**EXERCISE INPUTS**
(** * Network capture parser: a shallow embedding of [app/utils/parser.py]

    The development follows the Python module function by function.
    Text is a [string] of one-byte characters read as the code points
    0..255; Python integers are [Z] ([int] of a text has the
    interpreter's default limit of 4300 digits; the integers that
    reach [str] are taken to be within it, as all those that the
    module computes are); Python floats are binary64 values kept as exact dyadic numbers; exceptions
    are the [Raise] results of an error monad; dictionaries are
    association lists in insertion order, whose keys differ
    ([distinct_keys], a hypothesis where a proof needs it).  The template engine
    [ntc_templates.parse.parse_output] is outside the module and is a
    parameter of the functions that call it.

    Of [app/routers/parser.py] the development has what the views
    compute from one stored document and the extension test of the
    upload, with [os.path] as on a POSIX system and a file name that
    is a text; the database, the files and the responses are left
    out.  Of the earlier module [parser.py] it has the platform
    table. *)

From Stdlib Require Import String Ascii List ZArith Lia Bool DecimalString
  Sorted.
Import ListNotations.

Open Scope string_scope.
Open Scope Z_scope.

(** ** Exceptions *)

Inductive exn : Type :=
| IndexError
| ValueError
| TypeError
| OverflowError
| ZeroDivisionError.

Inductive outcome (A : Type) : Type :=
| Ok (a : A)
| Raise (e : exn).

Arguments Ok {A} a.
Arguments Raise {A} e.

Definition bind {A B : Type} (r : outcome A) (k : A -> outcome B) : outcome B :=
  match r with
  | Ok a => k a
  | Raise e => Raise e
  end.

Notation "x <- r ;; k" := (bind r (fun x => k))
  (at level 61, r at next level, right associativity).

(** ** Characters and strings, as [str] has them *)

Module PyStr.

Definition code (c : ascii) : N := N_of_ascii c.

Definition in_range (lo hi : N) (c : ascii) : bool :=
  (N.leb lo (code c) && N.leb (code c) hi)%bool.

(** The class [0-9] of a regular expression, and [str.isdecimal]. *)
Definition is_ascii_digit (c : ascii) : bool := in_range 48 57 c.

(** [str.isdigit] on one character: the ten digits and the superscripts
    two, three and one of Latin-1, which [int] and [float] refuse. *)
Definition isdigit_char (c : ascii) : bool :=
  (is_ascii_digit c || N.eqb (code c) 178 || N.eqb (code c) 179
   || N.eqb (code c) 185)%bool.

(** [str.isspace] on one character, the set [str.strip] removes. *)
Definition isspace_char (c : ascii) : bool :=
  (in_range 9 13 c || in_range 28 32 c || N.eqb (code c) 133
   || N.eqb (code c) 160)%bool.

(** The lower-case form of one character: the letters A..Z and the
    capital letters of Latin-1 (192..222 without the times sign). *)
Definition lower_char (c : ascii) : ascii :=
  if (in_range 65 90 c
      || (in_range 192 222 c && negb (N.eqb (code c) 215)))%bool
  then ascii_of_N (code c + 32)
  else c.

Fixpoint lower (s : string) : string :=
  match s with
  | EmptyString => EmptyString
  | String c t => String (lower_char c) (lower t)
  end.

Fixpoint rev_onto (s acc : string) : string :=
  match s with
  | EmptyString => acc
  | String c t => rev_onto t (String c acc)
  end.

Definition rev (s : string) : string := rev_onto s EmptyString.

Fixpoint all_chars (p : ascii -> bool) (s : string) : bool :=
  match s with
  | EmptyString => true
  | String c t => (p c && all_chars p t)%bool
  end.

Fixpoint filter_chars (p : ascii -> bool) (s : string) : string :=
  match s with
  | EmptyString => EmptyString
  | String c t => if p c then String c (filter_chars p t) else filter_chars p t
  end.

(** [s.isdigit()]: at least one character, all of them digits. *)
Definition isdigit (s : string) : bool :=
  match s with
  | EmptyString => false
  | _ => all_chars isdigit_char s
  end.

Fixpoint lstrip_by (p : ascii -> bool) (s : string) : string :=
  match s with
  | EmptyString => EmptyString
  | String c t => if p c then lstrip_by p t else s
  end.

Definition strip_by (p : ascii -> bool) (s : string) : string :=
  rev (lstrip_by p (rev (lstrip_by p s))).

(** [s.strip()]. *)
Definition strip (s : string) : string := strip_by isspace_char s.

(** [s[n:]] for [n >= 0]. *)
Fixpoint drop (n : nat) (s : string) : string :=
  match n, s with
  | O, _ => s
  | S n', EmptyString => EmptyString
  | S n', String _ t => drop n' t
  end.

(** [list(s)]: the one-character strings of [s]. *)
Fixpoint chars (s : string) : list string :=
  match s with
  | EmptyString => []
  | String c t => String c EmptyString :: chars t
  end.

(** [c in s] for a character [c]. *)
Fixpoint has_char (c : ascii) (s : string) : bool :=
  match s with
  | EmptyString => false
  | String d t => (Ascii.eqb c d || has_char c t)%bool
  end.

(** [s.split("\n", maxsplit)]: cut at the first [maxsplit] newlines. *)
Fixpoint split_nl (maxsplit : nat) (s : string) : list string :=
  match s with
  | EmptyString => [EmptyString]
  | String c t =>
      match maxsplit with
      | O => [s]
      | S m =>
          if Ascii.eqb c "010"%char then EmptyString :: split_nl m t
          else
            match split_nl maxsplit t with
            | [] => [String c EmptyString]
            | piece :: rest => String c piece :: rest
            end
      end
  end.

(** [s.rsplit("\n", maxsplit)]: the same cut counted from the right. *)
Definition rsplit_nl (maxsplit : nat) (s : string) : list string :=
  List.rev (map rev (split_nl maxsplit (rev s))).

(** The characters that end a line for [str.splitlines], below 256. *)
Definition is_linebreak (c : ascii) : bool :=
  (in_range 10 13 c || in_range 28 30 c || N.eqb (code c) 133)%bool.

(** [s.splitlines()]: lines without their ends; a carriage return
    followed by a newline is one line end, and a final line end opens
    no empty line. *)
Fixpoint splitlines (s : string) : list string :=
  match s with
  | EmptyString => []
  | String c t =>
      if is_linebreak c then
        match c, t with
        | "013"%char, String "010"%char t' => EmptyString :: splitlines t'
        | _, _ => EmptyString :: splitlines t
        end
      else
        match splitlines t with
        | [] => [String c EmptyString]
        | line :: rest => String c line :: rest
        end
  end.

End PyStr.


(** ** Integers and their text *)

Module PyInt.

(** [str(n)]. *)
Definition to_text (n : Z) : string := NilZero.string_of_int (Z.to_int n).

Definition digit_value (c : ascii) : Z := Z.of_N (PyStr.code c) - 48.

(** The digits of an integer literal after its first one: a single
    underscore may stand between two digits. *)
Fixpoint more_digits (acc : Z) (s : string) : option Z :=
  match s with
  | EmptyString => Some acc
  | String c t =>
      if PyStr.is_ascii_digit c then more_digits (acc * 10 + digit_value c) t
      else if Ascii.eqb c "_"%char then
        match t with
        | String d t' =>
            if PyStr.is_ascii_digit d
            then more_digits (acc * 10 + digit_value d) t'
            else None
        | EmptyString => None
        end
      else None
  end.
(** ** The send primitive *)

Lemma sendCrypto_failure u to a c s :
  sends s u = false →
  ∃ e s', WalletService.sendCrypto u to a c s = (Throw e, s').
Proof.
  unfold sends. intros H.
  unfold WalletService.sendCrypto, WalletService.getWallet, prisma.user_findUnique.
  unfold_async. destruct (initialized s); simpl in *; [|eauto].
  unfold walletOf in H.
  destruct (db_user s !! u) as [usr|]; simpl in *; [|eauto].
  destruct (User.walletAddress usr) as [w|]; simpl in *; [|eauto].
  destruct (decide (w = "")) as [->|Hw]; simpl; [eauto|].
  rewrite (bool_decide_true (w ≠ "")) in H by done.
  rewrite bool_decide_true in H by eauto. done.
Qed.

Lemma sends_agree s s' u :
  initialized s' = initialized s → db_user s' = db_user s → sends s' u = sends s u.
Proof. unfold sends. by intros -> ->. Qed.

(** The outcome of one recorded send: it resolves exactly for a user who can
    send, and then reports success. *)
Lemma walletService_sendCrypto_outcome u to a c n s :
  ∃ out s',
    walletService_sendCrypto u to a c n s = (out, s') ∧
    db_paymentRequest s' = db_paymentRequest s ∧
    resolves out = sends s u ∧
    ∀ res, out = Return res → WalletService.success res = true.
Proof.
  pose proof (walletService_sendCrypto_frame db_paymentRequest u to a c n
                (λ _ _, eq_refl) (λ _ _, eq_refl) s) as Hf.
  unfold agreeOn in Hf.
  destruct (sends s u) eqn:Hs.
  - unfold sends in Hs. apply andb_true_iff in Hs as [Hi Hw].
    apply bool_decide_eq_true in Hw as [w Hw].
    destruct (walletService_sendCrypto_success u to a c n w s Hi Hw) as (res & s' & E & Hok).
    rewrite E in Hf. exists (Return res), s'. repeat split; try done.
    by intros ? [= <-].
  - unfold walletService_sendCrypto.
    destruct (sendCrypto_failure u to a c
                (set_sendCryptoCalls (λ l, l ++ [mkSendCryptoCall u to a c n]) s))
      as (e & s' & E); [done|].
    unfold walletService_sendCrypto in Hf.
    rewrite (bind_Return _ _ _ _ _ (modify_run _ _)) in Hf |- *.
    rewrite E in Hf. exists (Throw e), s'. by repeat split.
Qed.

(** ** The refund cycle *)

Lemma executeRefund_requests id r u st id' :
  db_paymentRequest (run (executeRefund ((id, r), u)) st) !! id' =
    if decide (id' = id)
    then (if sends st (PaymentRequest.userId r)
          then PaymentRequest.set_status "refunded" else λ x, x)
           <$> db_paymentRequest st !! id'
    else db_paymentRequest st !! id'.
Proof.
  unfold run, executeRefund. rewrite tryCatch_swallow. cbv zeta. cbn [snd].
  destruct (walletService_sendCrypto_outcome (PaymentRequest.userId r)
              (PaymentRequest.recipientEmail r) (PaymentRequest.amount r)
              (PaymentRequest.currency r) (PaymentRequest.network r) st)
    as (out & s1 & Hsend & Hdb1 & Hres & Hok).
  destruct out as [res|e]; simpl in Hres; rewrite <- Hres.
  - rewrite (bind_Return _ _ _ _ _ Hsend). cbv beta. rewrite (Hok res eq_refl).
    destruct (db_paymentRequest st !! id) as [r0|] eqn:Hr0.
    + assert (Hupd : prisma.paymentRequest_update id (PaymentRequest.set_status "refunded") s1 =
        (Return (PaymentRequest.set_status "refunded" r0),
         set_db_paymentRequest <[id := PaymentRequest.set_status "refunded" r0]> s1)).
      { unfold prisma.paymentRequest_update, prisma.paymentRequest_findUnique.
        unfold_async. by rewrite Hdb1, Hr0. }
      rewrite (bind_Return _ _ _ _ _ Hupd). cbv beta.
      match goal with |- context [(?m ?st).2] =>
        assert (Hf : preserves (agreeOn db_paymentRequest) m);
        [|rewrite (Hf st)] end.
      { unfold updateNotionRefund, updateNotionIncomingPayment, joinedWallet,
          prisma.transaction_create. frames. }
      simpl. rewrite Hdb1. destruct (decide (id' = id)) as [->|Hne].
      * by rewrite lookup_insert_eq, Hr0.
      * by rewrite lookup_insert_ne.
    + assert (Hupd : prisma.paymentRequest_update id (PaymentRequest.set_status "refunded") s1 =
        (Throw "Record to update not found.", s1)).
      { unfold prisma.paymentRequest_update, prisma.paymentRequest_findUnique.
        unfold_async. by rewrite Hdb1, Hr0. }
      rewrite (bind_Throw _ _ _ _ _ Hupd). simpl. rewrite Hdb1.
      destruct (decide (id' = id)) as [->|Hne]; [by rewrite Hr0|done].
  - rewrite (bind_Throw _ _ _ _ _ Hsend). simpl. rewrite Hdb1.
    destruct (decide (id' = id)); [|done]. by destruct (db_paymentRequest st !! id').
Qed.

(** X1. The refund cycle changes the stored requests as [refundStep] says: a
    request is marked [refunded] exactly when it is a paid [ask_and_refund]
    request whose refund date has come and its owner can send (the wallet
    service is initialised and the owner has a wallet); every other request,
    and a due request whose send fails, is stored as it was. *)
Theorem refund_cycle_marks_exactly_the_sent s :
  db_paymentRequest (run processScheduledRefunds s) = refundStep s <$> db_paymentRequest s.
Proof.
  destruct (processScheduledRefunds_run s) as [k ->].
  set (g := λ e : PaymentRequest.row * option User.t,
         if sends s (PaymentRequest.userId e.1.2)
         then PaymentRequest.set_status "refunded" else λ x, x).
  set (I := λ st : State, initialized st = initialized s ∧ db_user st = db_user s).
  assert (Hstep : ∀ e st, I st →
    (executeRefund e st).1 = Return tt ∧ I (run (executeRefund e) st) ∧
    ∀ id, db_paymentRequest (run (executeRefund e) st) !! id =
          if decide (id = e.1.1) then g e <$> db_paymentRequest st !! id
          else db_paymentRequest st !! id).
  { intros [[id r] u] st [Hi Hu]. split; [apply executeRefund_resolves|]. split.
    - split.
      + rewrite <- Hi. apply (executeRefund_initialized (id, r, u) st).
      + rewrite <- Hu. apply (executeRefund_users (id, r, u) st).
    - intros id'. rewrite executeRefund_requests. unfold g. simpl.
      by rewrite (sends_agree s st). }
  apply map_eq. intros id. rewrite lookup_fmap.
  pose proof (forOf_findMany_rows executeRefund g I Hstep (refundDue (nextDate s))
                (db_user s) (set_time (nextDate s) k s) id) as Hx.
  unfold selected in Hx. simpl in Hx. etrans; [apply Hx; done|].
  destruct (db_paymentRequest s !! id) as [r|]; [|done]. simpl. f_equal.
  unfold refundStep, g. simpl.
  by destruct (refundDue (nextDate s) r), (sends s (PaymentRequest.userId r)).
Qed.

(** X2. The refund cycle calls the send primitive exactly once for each
    request its query selects, in the order of the query, with the request's
    [recipientEmail] as destination; it makes no other send. *)
Theorem refund_cycle_sends_once_per_due_request s :
  sendCryptoCalls (run processScheduledRefunds s) =
    sendCryptoCalls s ++ (refundCall <$> (selected (refundDue (nextDate s)) s).*2).
Proof.
  destruct (processScheduledRefunds_run s) as [k ->].
  rewrite forOf_executeRefund_calls, findMany_keys. done.
Qed.

(** ** The activation cycle *)

Lemma activatePaymentRequest_requests id r st id' :
  db_paymentRequest (run (activatePaymentRequest (id, r)) st) !! id' =
    if decide (id' = id)
    then PaymentRequest.set_status "processing" <$> db_paymentRequest st !! id'
    else db_paymentRequest st !! id'.
Proof.
  unfold run, activatePaymentRequest. rewrite tryCatch_swallow. cbn [fst snd].
  destruct (db_paymentRequest st !! id) as [r0|] eqn:Hr0.
  - assert (Hupd : prisma.paymentRequest_update id (PaymentRequest.set_status "processing") st =
      (Return (PaymentRequest.set_status "processing" r0),
       set_db_paymentRequest <[id := PaymentRequest.set_status "processing" r0]> st)).
    { unfold prisma.paymentRequest_update, prisma.paymentRequest_findUnique.
      unfold_async. by rewrite Hr0. }
    rewrite (bind_Return _ _ _ _ _ Hupd). cbv beta.
    match goal with |- context [(?m ?st).2] =>
      assert (Hf : preserves (agreeOn db_paymentRequest) m);
      [|rewrite (Hf st)] end.
    { unfold updateNotionIncomingPayment. frames. }
    simpl. destruct (decide (id' = id)) as [->|Hne].
    + by rewrite lookup_insert_eq, Hr0.
    + by rewrite lookup_insert_ne.
  - assert (Hupd : prisma.paymentRequest_update id (PaymentRequest.set_status "processing") st =
      (Throw "Record to update not found.", st)).
    { unfold prisma.paymentRequest_update, prisma.paymentRequest_findUnique.
      unfold_async. by rewrite Hr0. }
    rewrite (bind_Throw _ _ _ _ _ Hupd). simpl.
    destruct (decide (id' = id)) as [->|Hne]; [by rewrite Hr0|done].
Qed.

**EXERCISE GOAL**
Looking back over the data above, restate word for word the lines that begin at the line with "(** [s.splitlines()]: lines" and end at the line with "match c, t with", inclusive.

**EXERCISE RESPONSE**
(** [s.splitlines()]: lines without their ends; a carriage return
    followed by a newline is one line end, and a final line end opens
    no empty line. *)
Fixpoint splitlines (s : string) : list string :=
  match s with
  | EmptyString => []
  | String c t =>
      if is_linebreak c then
        match c, t with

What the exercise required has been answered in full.